Tuesday, August 16, 2005

The tragedy of Gaza

The current turmoil in the Gaza Strip is ultimately the result of colonialism. In Palestine during WWII, the Brits, in hopes of maintaining their colonial base in the Near East, persuaded Jewish settlers who fought for them that there would be a Jewish homeland. Unfortunately, there was no land not already occupied--if sparsely--and so the Brits tried to wriggle out of the commitment when the War was won. They failed: settlers came in through the blockade, the Stern Gang bombed hotels and trains, and a pattern was set: Israelis, whose leaders (Sharon, Rabin, etc) would for decades be veterans (in other contexts, they would have been called terrorists) developed and maintained a seige mentality.

This had some positive impacts: social, community, or military service was expected as the price of citizenship; kibbutzim worked hard and selflessly to reclaim land and build the economy. But we're now seeing some of its negative impacts: a willingness to see any encroachment on Zionist rights or land as attempts at genocide, a willingness only exacerbated by Palestinian, Egyptian, and Syrian leaders' willingness to pander to their own demographics using the most inflammatory, violent rhetoric; a terrific ethnocentrism; political naivete; inability to escape a zero/sum mentality (cf Protestant/Catholic in Northern Ireland).

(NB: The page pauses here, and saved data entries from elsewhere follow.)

(** How a run of [main] ends: the last thing it reports.  [main] itself
    returns nothing. *)
Inductive outcome :=
| PrintedHelp
| PhotoshopNotFound
| InputDirNotFound
| NoImageFiles
| NoBracketedSets
| BatchComplete (success_count total_count : Z)
| HdrComplete (success_count total_count : Z).

(** The outcomes reached before any work is handed to Photoshop. *)
Definition early_exit (o : outcome) : bool :=
  match o with
  | BatchComplete _ _ | HdrComplete _ _ => false
  | _ => true
  end.

(** Truth value of a string. *)
Definition str_truthy (s : string) : bool := negb (String.eqb s EmptyString).

Section EntryPoint.
Context {W : Type} `{!OS W} `{!FS W} {env : GlobEnv}.

(** [for path in PHOTOSHOP_PATHS[platform]: if os.path.exists(path): return path] *)
Fixpoint first_existing (paths : list string) : IO (option string) :=
  match paths with
  | [] => ret None
  | path :: rest =>
      (there <- observe (os_path_exists path) ;;
       if there then ret (Some path) else first_existing rest)%py
  end.

(** [find_photoshop_path()] *)
Definition find_photoshop_path : IO (option string) :=
  match PHOTOSHOP_PATHS !! sys_platform with
  | None => ret None
  | Some paths => first_existing paths
  end.

(** [is_valid_dir] *)
Definition is_valid_dir (path : string) : IO bool :=
  observe (os_path_isdir path).

(** [get_image_files] run against the world as it is. *)
Definition discover (directory : string) (recursive : bool) : IO (list string) :=
  observe (λ w, get_image_files (scan_dir directory w) directory recursive).

(** [main()], after [parser.parse_args()] has produced [args]. *)
Definition main (args : cli_args) : IO outcome :=
  match args_command args with
  | None => ret PrintedHelp
  | Some cmd =>
      (found <- (match args_photoshop args with
                 | Some p => if str_truthy p then ret (Some p)
                             else find_photoshop_path
                 | None => find_photoshop_path
                 end) ;;
       match found with
       | None => ret PhotoshopNotFound
       | Some photoshop_path =>
           if negb (str_truthy photoshop_path) then ret PhotoshopNotFound
           else
             valid <- is_valid_dir (args_input args) ;;
             if negb valid then ret InputDirNotFound
             else
               ensure_dir (args_output args) ;;
               match cmd with
               | Batch =>
                   image_files <- discover (args_input args)
                                    (args_recursive args) ;;
                   match image_files with
                   | [] => ret NoImageFiles
                   | _ =>
                       counts <- batch_edit_photos photoshop_path image_files
                                   (args_output args)
                                   (negb (args_no_exposure args))
                                   (negb (args_no_lens args))
                                   (negb (args_no_color args)) ;;
                       ret (BatchComplete counts.1 counts.2)
                   end
               | Hdr =>
                   image_files <- discover (args_input args) false ;;
                   match image_files with
                   | [] => ret NoImageFiles
                   | _ =>
                       match bracketed_sets_of [PyStrs image_files] 0%nat
                               (args_bracket_count args) with
                       | None => raise
                       | Some [] => ret NoBracketedSets
                       | Some bracketed_sets =>
                           counts <- merge_hdr_photos photoshop_path
                                       bracketed_sets (args_output args)
                                       (negb (args_no_ghost args)) ;;
                           ret (HdrComplete counts.1 counts.2)
                       end
                   end
               end
       end)%py
  end.
End EntryPoint.

(** The sample world seen through [FS]: every existing path is a
    directory and holds the sample shoot. *)
Global Instance demo_fs : FS demo_world := {|
  os_path_isdir p w := bool_decide (p ∈ demo_paths w);
  scan_dir _ _ := shoot_dir;
|}.

(** A macOS world with no state of its own: scripts exist, Photoshop
    always exits with code 0, nothing else is there. *)
Inductive mac_world := MacWorld.

Global Instance mac_os : OS mac_world := {|
  sys_platform := "darwin";
  script_dir := "/Users/me/photo";
  os_path_exists _ _ := false;
  os_path_isfile _ _ := true;
  os_makedirs p w := if String.eqb p EmptyString then None else Some w;
  write_temp_script _ _ w := Some ("/tmp/params.jsx", w);
  popen_communicate _ w := (Some 0, w);
  unlink_temp_files w := w;
  time_sleep _ w := w;
  os_path_exists_empty _ := eq_refl;
  os_makedirs_empty _ := eq_refl;
|}.

(** A world whose disk is full: every named path exists, but no temporary
    file can be written. *)
Inductive full_disk_world := FullDisk.

Global Instance full_disk_os : OS full_disk_world := {|
  sys_platform := "linux";
  script_dir := "/opt/photo";
  os_path_exists p _ := negb (String.eqb p EmptyString);
  os_path_isfile p _ := negb (String.eqb p EmptyString);
  os_makedirs p w := if String.eqb p EmptyString then None else Some w;
  write_temp_script _ _ _ := None;
  popen_communicate _ w := (Some 0, w);
  unlink_temp_files w := w;
  time_sleep _ w := w;
  os_path_exists_empty _ := eq_refl;
  os_makedirs_empty _ := eq_refl;
|}.

(** Files found at any depth: [file_at top t r name] says that the tree
    [t] rooted at path [top] has the regular file [name] in its directory
    of path [r]. *)
Inductive file_at : string → node → string → string → Prop :=
| file_here top es name :
    (name, File) ∈ es → file_at top (Dir es) top name
| file_below top es dname sub r name :
    (dname, sub) ∈ es → file_at (join top dname) sub r name →
    file_at top (Dir es) r name.

(** The test of the recursive branch on a file name. *)
Definition supported_name (file : string) : bool :=
  existsb (λ ext, endswith (lower file) ext) SUPPORTED_IMAGE_FORMATS.

(** The names the non-recursive branch picks from a listing: not hidden,
    and ending with a supported extension written all in lower case or all
    in upper case. *)
Definition globbed_name (name : string) : bool :=
  negb (startswith name ".")
  && existsb (λ ext, endswith name ext || endswith name (upper ext))
       SUPPORTED_IMAGE_FORMATS.

(** The endings the non-recursive branch looks for: each supported
    extension in lower case and in upper case. *)
Definition glob_suffixes : list string :=
  flat_map (λ ext, [ext; upper ext]) SUPPORTED_IMAGE_FORMATS.

(** * Properties *)

(** ** Strings *)

Lemma eqb_true_eq s t : String.eqb s t = true ↔ s = t.
Proof. apply String.eqb_eq. Qed.

Lemma app_nil_str (s : string) : EmptyString +:+ s = s.
Proof. reflexivity. Qed.

Lemma app_cons_str a (s t : string) : String a s +:+ t = String a (s +:+ t).
Proof. reflexivity. Qed.

Lemma app_empty_r (s : string) : s +:+ EmptyString = s.
Proof. induction s; rewrite ?app_nil_str, ?app_cons_str; congruence. Qed.

Lemma app_assoc_str (a b c : string) : (a +:+ b) +:+ c = a +:+ (b +:+ c).
Proof. induction a; rewrite ?app_nil_str, ?app_cons_str; congruence. Qed.

Lemma endswith_nil t : endswith EmptyString t = String.eqb EmptyString t.
Proof. unfold endswith. apply orb_false_r. Qed.

Lemma endswith_cons a s t :
  endswith (String a s) t = String.eqb (String a s) t || endswith s t.
Proof. reflexivity. Qed.

Lemma endswith_iff s t : endswith s t = true ↔ ∃ u, s = u +:+ t.
Proof.
  split.
  - induction s as [|a s IH].
    + rewrite endswith_nil. intros ->%eqb_true_eq. by exists EmptyString.
    + rewrite endswith_cons.
      intros [->%eqb_true_eq|H]%orb_true_iff; [by exists EmptyString|].
      destruct (IH H) as [u ->]. by exists (String a u).
  - intros [u ->]. induction u as [|a u IH].
    + rewrite app_nil_str. destruct t.
      * by rewrite endswith_nil.
      * by rewrite endswith_cons, String.eqb_refl.
    + rewrite app_cons_str, endswith_cons, IH. apply orb_true_r.
Qed.

Lemma str_map_app f s t : str_map f (s +:+ t) = str_map f s +:+ str_map f t.
Proof.
  induction s; rewrite ?app_nil_str, ?app_cons_str; simpl;
    rewrite ?app_nil_str, ?app_cons_str; congruence.
Qed.

Lemma endswith_app u s t : endswith s t = true → endswith (u +:+ s) t = true.
Proof.
  rewrite !endswith_iff. intros [v ->]. exists (u +:+ v).
  by rewrite app_assoc_str.
Qed.

Lemma endswith_lower s t :
  endswith s t = true → endswith (lower s) (lower t) = true.
Proof.
  rewrite !endswith_iff. intros [u ->]. exists (lower u).
  apply str_map_app.
Qed.

Lemma join_ends a b : ∃ u, join a b = u +:+ b.
Proof.
  unfold join. destruct (startswith b "/"); [by exists EmptyString|].
  destruct (_ || _); [by exists a|].
  exists (a +:+ "/"). by rewrite app_assoc_str.
Qed.

(** ** The object store *)

Lemma bind_run {S A B} (m : St S A) (k : A → St S B) s a s' :
  m s = Some (a, s') → bind m k s = k a s'.
Proof. unfold bind. by intros ->. Qed.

The seige mentality went further and led to great injustices: Gaza and some of the occupied territories became essentially large concentration camps, from which Palestinians were allowed to leave only to work in Israel. This led to an artificially-enhanced standard of living for many Israelis, just as the same sorts of "tribal homelands" had done for white minorities in South Africa--they are described by authoritarian military governments as independent states, but in fact they simply provide a docile, poor, desperate-for-work source of cheap labor.

The Israeli government should never have encouraged settlements in the first place, and the only reason they did was to gain political advantage in negotiations with the Palestinian authority, "possession being 90 per cent of the law." Now they're reaping the painful, internally-divisive results of that selfish opportunism.

It's tragic that the settlers are losing their homes, but it's far more tragic, and far more revealing, that they're calling the soldiers carrying out the evictions "Nazis." When you breed generations of ethnocentric religious fanatics, you sacrifice any sense of political sophistication, moderation, or history. Chris McGreave of the Guardian agrees; "messianic minority" is a good description both of Intifada members and of Zionists.

Daoud Kuttab also agrees, saying "unilateralism is not a rational long-term and effective policy." Words our own president-by-proxy would do well to consider--but he won't.